# DATA FOR THIS EXERCISE:

Lemma sorted_skipn (key : A -> R) (n : nat) :
  forall l, Sorted (ge_key key) l -> Sorted (ge_key key) (skipn n l).
Proof.
  induction n as [|n IH]; intros l Hs; simpl.
  - exact Hs.
  - destruct l as [|a l]; [constructor|].
    apply IH. inversion Hs; assumption.
Qed.

Lemma sorted_map_key (key : A -> R) (f : A -> B) (above : B -> B -> Prop)
      (l : list A) :
  (forall a b, ge_key key a b -> above (f a) (f b)) ->
  Sorted (ge_key key) l -> Sorted above (map f l).
Proof.
  intros Hf. induction 1 as [|a l Hs IH Hhd]; simpl.
  - constructor.
  - constructor; [exact IH|].
    destruct Hhd as [|b l Hab]; simpl; constructor. apply Hf, Hab.
Qed.

End ListFacts.

Section ListTheorems.
Local Open Scope string_scope.

(** X27.  A page of [list_images] holds the metadata of stored rows, the
    newest upload first; it has [limit] items, or as many as the table has
    left after [skip] rows when those are fewer.  A negative [skip] or
    [limit] is not checked by the handler: the statement fails and the
    request ends with status 500. *)
Theorem list_images_page (tbl : Table) (skip limit : Z) :
  (forall items,
      ImagesAPI.list_images tbl skip limit (Ok items) ->
      (0 <= skip)%Z /\ (0 <= limit)%Z
      /\ List.length items
         = Nat.min (Z.to_nat limit) (List.length tbl - Z.to_nat skip)
      /\ Sorted (fun a b => (ImageMetadata.upload_timestamp a
                             >= ImageMetadata.upload_timestamp b)%Z) items
      /\ Forall (fun m => exists img,
                            In img tbl /\ m = ImagesAPI.image_metadata_of img)
                items)
  /\ ((skip < 0)%Z \/ (limit < 0)%Z ->
      forall out,
        ImagesAPI.list_images tbl skip limit out ->
        exists detail, out = Raise (HTTPException 500 detail)).
Proof.
  split.
  - intros items [fetched [[sorted [[Hperm Hs] ->]] Hout]].
    unfold sql_offset, sql_limit, ResultMonad.bind in Hout.
    destruct (skip <? 0)%Z eqn:Hskip; [discriminate|].
    destruct (limit <? 0)%Z eqn:Hlimit; [discriminate|].
    injection Hout as ->. apply Z.ltb_ge in Hskip, Hlimit.
    split; [exact Hskip|]. split; [exact Hlimit|]. split; [|split].
    + rewrite length_map, length_firstn, length_skipn.
      rewrite (Permutation_length Hperm). reflexivity.
    + apply (sorted_map_key _ _
               (fun img => IZR (Image.upload_timestamp img))).
      * intros a b Hab. unfold ge_key in Hab. simpl.
        apply Rge_le, le_IZR in Hab. lia.
      * apply sorted_firstn, sorted_skipn. exact Hs.
    + apply Forall_forall. intros m Hm. apply in_map_iff in Hm.
      destruct Hm as [img [<- Hin]]. exists img. split; [|reflexivity].
      apply in_firstn in Hin.
      apply (Permutation_in _ (Permutation_sym Hperm)).
      rewrite <- (firstn_skipn (Z.to_nat skip) sorted).
      apply in_or_app. right. exact Hin.
  - intros Hneg out [fetched [[sorted [_ ->]] ->]].
    unfold sql_offset, sql_limit, ResultMonad.bind.
    destruct (skip <? 0)%Z eqn:Hskip; [eexists; reflexivity|].
    destruct (limit <? 0)%Z eqn:Hlimit; [eexists; reflexivity|].
    apply Z.ltb_ge in Hskip, Hlimit. lia.
Qed.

# BRIEF:
Only the count, no other text: how many lines in the listing above hold "split"?

# COMPLETED EXERCISE:
3